Dr Administrator

Author's posts

Adventures in Kaggle: Forest Cover Type Prediction


forest_cover_thumb
This post was first published at ScraperWiki.

Regular readers of this blog will know I’ve read quite few machine learning books, now to put this learning into action. We’ve done some machine learning for clients but I thought it would be good to do something I could share. The Forest Cover Type Prediction challenge on Kaggle seemed to fit the bill. Kaggle is the self-styled home of data science, they host a variety of machine learning oriented competitions ranging from introductory, knowledge building (such as this one) to commercial ones with cash prizes for the winners.

In the Forest Cover Type Prediction challenge we are asked to predict the type of tree found on 30x30m squares of the Roosevelt National Forest in northern Colorado. The features we are given include the altitude at which the land is found, its aspect (direction it faces), various distances to features like roads, rivers and fire ignition points, soil types and so forth. We are provided with a training set of around 15,000 entries where the tree types are given (Aspen, Cottonwood, Douglas Fir and so forth) for each 30x30m square, and a test set for which we are to predict the tree type given the “features”. This test set runs to around 500,000 entries. This is a straightforward supervised machine learning “classification” problem.

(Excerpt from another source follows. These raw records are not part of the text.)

(* ===== verification/KvvTx.v ===== *)
(** * Transactional stores: [vls-persist/src/kvv/transactional.rs] and [kvv/cloud.rs]

    Two stores that wrap another one and keep a commit log between [enter] and
    [commit].  The transactional store checks a write against the log and the
    wrapped store together, the cloud store against the wrapped store alone. *)
From S2P Require Import Prelude Ordered Types BTree Kvv.

(** [commit_log: Mutex<Option<BTreeMap<String, (u64, Vec<u8>)>>>]. *)
Abbreviation commit_log := (option (gmap string (Z * list Z))) (only parsing).

(** [result.insert(key.clone(), version_value.clone())] for the keys of the log
    with the prefix, over what the wrapped store has. *)
Definition merge_prefix (log : commit_log) (prefix : string) (found : list KVV) : list KVV :=
  let result : gmap string (Z * list Z) := list_to_map found in
  btree_iter (match log with
              | Some log => filter (fun kv => starts_with prefix kv.1 = true) log ∪ result
              | None => result
              end).

(** ** [TransactionalKVVStore] *)
Record TransactionalKVVStore (L : Type) := mkTx { tx_inner : L; tx_commit_log : commit_log }.

Arguments mkTx {L}.
Arguments tx_inner {L}.
Arguments tx_commit_log {L}.

Module Tx.
Section Tx.
Context {L : Type} `{Profile} `{KVVStore L}.
Implicit Types (self : TransactionalKVVStore L).

Definition new (inner : L) : TransactionalKVVStore L := mkTx inner None.

(** A call of the wrapped store. *)
Definition inner {A : Type} (m : method L Error A) : method (TransactionalKVVStore L) Error A := fun self =>
  let '(l, r) := m self.(tx_inner) in (mkTx l self.(tx_commit_log), r).

Definition set_log (log : commit_log) : method (TransactionalKVVStore L) Error unit := fun self =>
  (mkTx self.(tx_inner) log, Ok tt).

Definition do_get_version self (log : gmap string (Z * list Z)) (key : string) : res Error (option Z) :=
  match log !! key with
  | Some (version, _) => Ok (Some version)
  | None => kv_get_version self.(tx_inner) key
  end.

Definition do_get self (log : gmap string (Z * list Z)) (key : string) : res Error (option VV) :=
  match log !! key with
  | Some vv => Ok (Some vv)
  | None => kv_get self.(tx_inner) key
  end.

Definition put_with_version (key : string) (version : Z) (value : list Z)
  : method (TransactionalKVVStore L) Error unit :=
  self ← get_self;
  match self.(tx_commit_log) with
  | None => inner (kv_put_with_version key version value)
  | Some log =>
      existing ← call (do_get self log key);
      match existing with
      | Some (existing_version, existing_value) =>
          if version <? existing_version then call (Err VersionMismatch)
          else if version =? existing_version then
            if bool_decide (existing_value <> value) then call (Err VersionMismatch) else mret tt
          else set_log (Some (<[key := (version, value)]> log))
      | None => set_log (Some (<[key := (version, value)]> log))
      end
  end.

Definition get_version self (key : string) : res Error (option Z) :=
  match self.(tx_commit_log) with
  | Some log => do_get_version self log key
  | None => kv_get_version self.(tx_inner) key
  end.

Definition get self (key : string) : res Error (option VV) :=
  match self.(tx_commit_log) with
  | Some log => do_get self log key
  | None => kv_get self.(tx_inner) key
  end.

Definition put (key : string) (value : list Z) : method (TransactionalKVVStore L) Error unit :=
  self ← get_self;
  existing ← call (get_version self key);
  version ← call (next_version existing);
  put_with_version key version value.

(** In a transaction the entries are put one by one, up to the first error. *)
Fixpoint put_each (kvvs : list KVV) : method (TransactionalKVVStore L) Error unit :=
  match kvvs with
  | [] => mret tt
  | (key, (version, value)) :: kvvs' => put_with_version key version value ;; put_each kvvs'
  end.

Definition put_batch (kvvs : list KVV) : method (TransactionalKVVStore L) Error unit :=
  self ← get_self;
  match self.(tx_commit_log) with
  | None => inner (kv_put_batch kvvs)
  | Some _ => put_each kvvs
  end.

Definition get_prefix self (prefix : string) : res Error (list KVV) :=
  found ← kv_get_prefix self.(tx_inner) prefix;
  Ok (merge_prefix self.(tx_commit_log) prefix found).

Definition delete (key : string) : method (TransactionalKVVStore L) Error unit := put key [].

Definition clear_database : method (TransactionalKVVStore L) Error unit :=
  self ← get_self;
  call (match self.(tx_commit_log) with
        | Some log => rassert (bool_decide (log = ∅))
        | None => Ok tt
        end) ;;
  inner kv_clear_database.

Definition enter : method (TransactionalKVVStore L) Error unit :=
  self ← get_self;
  call (rassert (bool_decide (self.(tx_commit_log) = None))) ;;
  set_log (Some ∅).

Definition prepare : method (TransactionalKVVStore L) Error Mutations :=
  self ← get_self;
  mret (match self.(tx_commit_log) with Some log => btree_iter log | None => [] end).

(** The log is taken before the wrapped store is written. *)
Definition commit : method (TransactionalKVVStore L) Error unit :=
  self ← get_self;
  match self.(tx_commit_log) with
  | None => mret tt
  | Some log =>
      set_log None ;;
      if bool_decide (log = ∅) then mret tt else inner (kv_put_batch (btree_iter log))
  end.

Definition put_batch_unlogged (kvvs : list KVV) : method (TransactionalKVVStore L) Error unit :=
  self ← get_self;
  call (rassert (bool_decide (self.(tx_commit_log) = None))) ;;
  inner (kv_put_batch kvvs).

Definition reset_versions : method (TransactionalKVVStore L) Error unit :=
  self ← get_self;
  call (rassert (bool_decide (self.(tx_commit_log) = None))) ;;
  inner kv_reset_versions.

Definition signer_id self : list Z := kv_signer_id self.(tx_inner).
End Tx.
End Tx.

#[export] Instance TransactionalKVVStore_kvv {L : Type} `{Profile} `{KVVStore L}
  : KVVStore (TransactionalKVVStore L) := {|
  kv_put := Tx.put;
  kv_put_with_version := Tx.put_with_version;
  kv_put_batch := Tx.put_batch;
  kv_get := Tx.get;
  kv_get_version := Tx.get_version;
  kv_get_prefix := Tx.get_prefix;
  kv_delete := Tx.delete;
  kv_clear_database := Tx.clear_database;
  kv_enter := Tx.enter;
  kv_prepare := Tx.prepare;
  kv_commit := Tx.commit;
  kv_put_batch_unlogged := Tx.put_batch_unlogged;
  kv_reset_versions := Tx.reset_versions;
  kv_signer_id := Tx.signer_id
|}.

(** ** [CloudKVVStore] *)
Record CloudKVVStore (L : Type) := mkCloud { local : L; cloud_commit_log : commit_log }.

Arguments mkCloud {L}.
Arguments local {L}.
Arguments cloud_commit_log {L}.

Definition LAST_WRITER_KEY : string := "_WRITER".

Module Cloud.
Section Cloud.
Context {L : Type} `{Profile} `{KVVStore L}.
Implicit Types (self : CloudKVVStore L).

Definition new (local : L) : CloudKVVStore L := mkCloud local None.

Definition get_local self (key : string) : res Error (option VV) := kv_get self.(local) key.

Definition on_local {A : Type} (m : method L Error A) : method (CloudKVVStore L) Error A := fun self =>
  let '(l, r) := m self.(local) in (mkCloud l self.(cloud_commit_log), r).

Definition set_log (log : commit_log) : method (CloudKVVStore L) Error unit := fun self =>
  (mkCloud self.(local) log, Ok tt).

Definition do_get_version self (log : gmap string (Z * list Z)) (key : string) : res Error (option Z) :=
  match log !! key with
  | Some (v, _) => Ok (Some v)
  | None => kv_get_version self.(local) key
  end.

Definition do_get self (log : gmap string (Z * list Z)) (key : string) : res Error (option VV) :=
  match log !! key with
  | Some vv => Ok (Some vv)
  | None => kv_get self.(local) key
  end.

Definition is_in_sync self (version_value : option VV) : bool :=
  match kv_get self.(local) LAST_WRITER_KEY with
  | Ok vv => bool_decide (version_value = vv)
  | _ => false
  end.

(** The version is checked against the local store, not against the log. *)
Definition put_with_version (key : string) (version : Z) (value : list Z)
  : method (CloudKVVStore L) Error unit :=
  self ← get_self;
  log ← call (unwrap self.(cloud_commit_log));
  existing_version ← call (kv_get_version self.(local) key);
  match existing_version with
  | Some v =>
      if version <? v then call (Err VersionMismatch)
      else if version =? v then
        got ← call (kv_get self.(local) key);
        existing ← call (unwrap got);
        if bool_decide (existing.2 <> value) then call (Err VersionMismatch) else mret tt
      else set_log (Some (<[key := (version, value)]> log))
  | None => set_log (Some (<[key := (version, value)]> log))
  end.

Definition put (key : string) (value : list Z) : method (CloudKVVStore L) Error unit :=
  self ← get_self;
  existing ← call (kv_get_version self.(local) key);
  version ← call (next_version existing);
  put_with_version key version value.

Fixpoint put_batch (kvvs : list KVV) : method (CloudKVVStore L) Error unit :=
  match kvvs with
  | [] => mret tt
  | (key, (version, value)) :: kvvs' => put_with_version key version value ;; put_batch kvvs'
  end.

Definition get self (key : string) : res Error (option VV) :=
  log ← unwrap self.(cloud_commit_log);
  do_get self log key.

Definition get_version self (key : string) : res Error (option Z) :=
  log ← unwrap self.(cloud_commit_log);
  do_get_version self log key.

Definition get_prefix self (prefix : string) : res Error (list KVV) :=
  found ← kv_get_prefix self.(local) prefix;
  Ok (merge_prefix self.(cloud_commit_log) prefix found).

Definition delete (key : string) : method (CloudKVVStore L) Error unit := put key [].

Definition clear_database : method (CloudKVVStore L) Error unit :=
  self ← get_self;
  log ← call (unwrap self.(cloud_commit_log));
  call (rassert (bool_decide (log = ∅))) ;;
  on_local kv_clear_database.

Definition signer_id self : list Z := kv_signer_id self.(local).

(** A transaction starts with the record of its writer. *)
Definition enter : method (CloudKVVStore L) Error unit :=
  self ← get_self;
  last_writer ← call (kv_get self.(local) LAST_WRITER_KEY);
  next_writer_version ← call (next_version (fst <$> last_writer));
  call (rassert (bool_decide (self.(cloud_commit_log) = None))) ;;
  set_log (Some {[ LAST_WRITER_KEY := (next_writer_version, signer_id self) ]}).

Definition prepare : method (CloudKVVStore L) Error Mutations :=
  self ← get_self;
  log ← call (unwrap self.(cloud_commit_log));
  match btree_iter log with
  | [(key, _)] =>
      call (rassert (bool_decide (key = LAST_WRITER_KEY))) ;;
      set_log (Some ∅) ;;
      mret []
  | mutations => mret mutations
  end.

Definition commit : method (CloudKVVStore L) Error unit :=
  self ← get_self;
  log ← call (unwrap self.(cloud_commit_log));
  set_log None ;;
  on_local (kv_put_batch (btree_iter log)).

Definition put_batch_unlogged (kvvs : list KVV) : method (CloudKVVStore L) Error unit :=
  self ← get_self;
  call (rassert (bool_decide (self.(cloud_commit_log) = None))) ;;
  on_local (kv_put_batch kvvs).

Definition reset_versions : method (CloudKVVStore L) Error unit :=
  self ← get_self;
  match kv_get self.(local) LAST_WRITER_KEY with
  | Ok None => on_local kv_reset_versions
  | _ => call Panic
  end.
End Cloud.
End Cloud.

#[export] Instance CloudKVVStore_kvv {L : Type} `{Profile} `{KVVStore L} : KVVStore (CloudKVVStore L) := {|
  kv_put := Cloud.put;
  kv_put_with_version := Cloud.put_with_version;
  kv_put_batch := Cloud.put_batch;
  kv_get := Cloud.get;
  kv_get_version := Cloud.get_version;
  kv_get_prefix := Cloud.get_prefix;
  kv_delete := Cloud.delete;
  kv_clear_database := Cloud.clear_database;
  kv_enter := Cloud.enter;
  kv_prepare := Cloud.prepare;
  kv_commit := Cloud.commit;
  kv_put_batch_unlogged := Cloud.put_batch_unlogged;
  kv_reset_versions := Cloud.reset_versions;
  kv_signer_id := Cloud.signer_id
|}.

The first step must be to poke about at the data, I did a lot of this in Tableau. The feature most obviously providing predictive power is the elevation, or altitude of the area of interest. This is shown in the figure below for the training set, we see Ponderosa Pine and Cottonwood predominating at lower altitudes transitioning to Aspen, Spruce/Fir and finally Krummholz at the highest altitudes. Reading in wikipedia we discover that Krummholz is not actually a species of tree, rather something that happens to trees of several species in the cold, windswept conditions found at high altitude.

Figure1

Data inspection over I used the scikit-learn library in Python to predict tree type from features. scikit-learn makes it ridiculously easy to jump between classifier types, the interface for each classifier is the same so once you have one running swapping in another classifier is a matter of a couple of lines of code. I tried out a couple of variants of Support Vector Machines, decision trees, k-nearest neighbour, AdaBoost and the extremely randomised trees ensemble classifier (ExtraTrees). This last was best at classifying the training set.

The challenge is in mangling the data into the right shape and selecting the features to use, this is the sort of pragmatic knowledge learnt by experience rather than book-learning. As a long time data analyst I took the opportunity to try something: essentially my analysis programs would only run when the code had been committed to git source control and the SHA of the commit, its unique identifier, was stored with the analysis. This means that I can return to any analysis output and recreate it from scratch. Perhaps unexceptional for those with a strong software development background but a small novelty for a scientist.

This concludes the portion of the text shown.